Definition SetTimeout (p : ptr) (timeout : Z) : error -> M error :=
  setter p (CallSetTimeout timeout)
    (fun o => mkOptions (opt_immediate o) (opt_snaplen o) (opt_buffer o)
                        (opt_promisc o) (opt_rfmon o) (Some timeout)).

(** [p.Activate()]: on success the new handle takes the C resource. *)
Definition Activate (p : ptr) (answer : error) : M (ptr * error) :=
  emit CallActivate ;;
  deref p ;;
  match answer with
  | Some e => ret (nilptr, Some e)
  | None => set_cptrs false true ;; ret (object, None)
  end.

(** [handle.SetBPFFilter(expr)]: compile the expression and attach it. *)
Definition SetBPFFilter (h : ptr) (expr : string) (answer : error) : M error :=
  emit (CallSetBPFFilter expr) ;;
  deref h ;;
  ret answer.

(** [handle.ReadPacketData()], as started by the reading goroutine; its
    result arrives through the [packet] channel. [returns] is the answer
    of the device: whether the call returns within the observed run. *)
Definition ReadPacketData (h : ptr) (returns : bool) : M unit :=
  emit CallReadPacketData ;;
  deref h ;;
  set_reader (reading returns).

(** [handle.Close()]: waits until the outstanding read, if any, has
    returned, then closes the C resource. *)
Definition Close (h : ptr) : M unit :=
  emit CallClose ;;
  deref h ;;
  s <- get_state ;;
  match reader s with
  | reading false => exit Closing
  | _ =>
      if handle_cptr s then
        emit pcap_close ;; set_cptrs (inactive_cptr s) false
      else ret tt
  end.

(** [inactiveHandle.CleanUp()]: closes only if [cptr] is still held. *)
Definition CleanUp (p : ptr) : M unit :=
  emit CallCleanUp ;;
  deref p ;;
  s <- get_state ;;
  if inactive_cptr s then emit pcap_close else ret tt.

End pcap.

(** ** The world of one capture session *)

(** What the [select] of one iteration picks. *)
Inductive Selected :=
| recv_shuttingDown (running : bool)
    (* [case _, running := <-shuttingDown]; the channel is only ever
       closed, which is [running = false] *)
| recv_Done
    (* [case <-stream.Context().Done()] *)
| recv_packet (p : packetData) (sent : error).
    (* [case p := <-packet], and what [stream.Send] answers if reached *)

(** The answers of the device and of the client to one session. *)
Record World := mkWorld {
  w_NewInactiveHandle : error;
  w_SetImmediateMode : error;
  w_SetSnapLen : error;
  w_SetBufferSize : error;
  w_SetPromisc : error;
  w_SetRFMon : error;
  w_SetTimeout : error;
  w_Activate : error;
  w_SetBPFFilter : error;
  w_select : list Selected }.

Definition is_recv_packet (sel : Selected) : bool :=
  match sel with recv_packet _ _ => true | _ => false end.

(** Whether a read that is started now returns within the observed run:
    it does when a result of a read is among what is still to come. After
    the selection that makes the loop return, what is still to come is
    what the [packet] channel would have carried, had the loop gone on. *)
Definition read_returns (selections : list Selected) : bool :=
  existsb is_recv_packet selections.

(** ** [LiveCapture] *)

(** The [for] loop. Every iteration starts one read in a goroutine and
    then selects; when the observed selections run out the loop is left
    waiting in its [select]. A result taken from the [packet] channel is
    the result of the read of this iteration, which has then returned. *)
Fixpoint capture_loop (handle : ptr) (selections : list Selected) : M unit :=
  pcap.ReadPacketData handle (read_returns selections) ;;
  match selections with
  | [] => exit Waiting
  | recv_shuttingDown running :: later =>
      if negb running then exit (Return None)
      else capture_loop handle later
  | recv_Done :: _ => exit (Return None)
  | recv_packet p sent :: later =>
      set_reader idle ;;
      return_if (err p) ;;
      emit (StreamSend (framePacket p)) ;;
      return_if sent ;;
      capture_loop handle later
  end.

* Goal of the exercise
The line containing "result arrives through" marks the end: copy exactly every line from the top of the data above down to it, that line included.

* Solved problem
Definition SetTimeout (p : ptr) (timeout : Z) : error -> M error :=
  setter p (CallSetTimeout timeout)
    (fun o => mkOptions (opt_immediate o) (opt_snaplen o) (opt_buffer o)
                        (opt_promisc o) (opt_rfmon o) (Some timeout)).

(** [p.Activate()]: on success the new handle takes the C resource. *)
Definition Activate (p : ptr) (answer : error) : M (ptr * error) :=
  emit CallActivate ;;
  deref p ;;
  match answer with
  | Some e => ret (nilptr, Some e)
  | None => set_cptrs false true ;; ret (object, None)
  end.

(** [handle.SetBPFFilter(expr)]: compile the expression and attach it. *)
Definition SetBPFFilter (h : ptr) (expr : string) (answer : error) : M error :=
  emit (CallSetBPFFilter expr) ;;
  deref h ;;
  ret answer.

(** [handle.ReadPacketData()], as started by the reading goroutine; its
    result arrives through the [packet] channel. [returns] is the answer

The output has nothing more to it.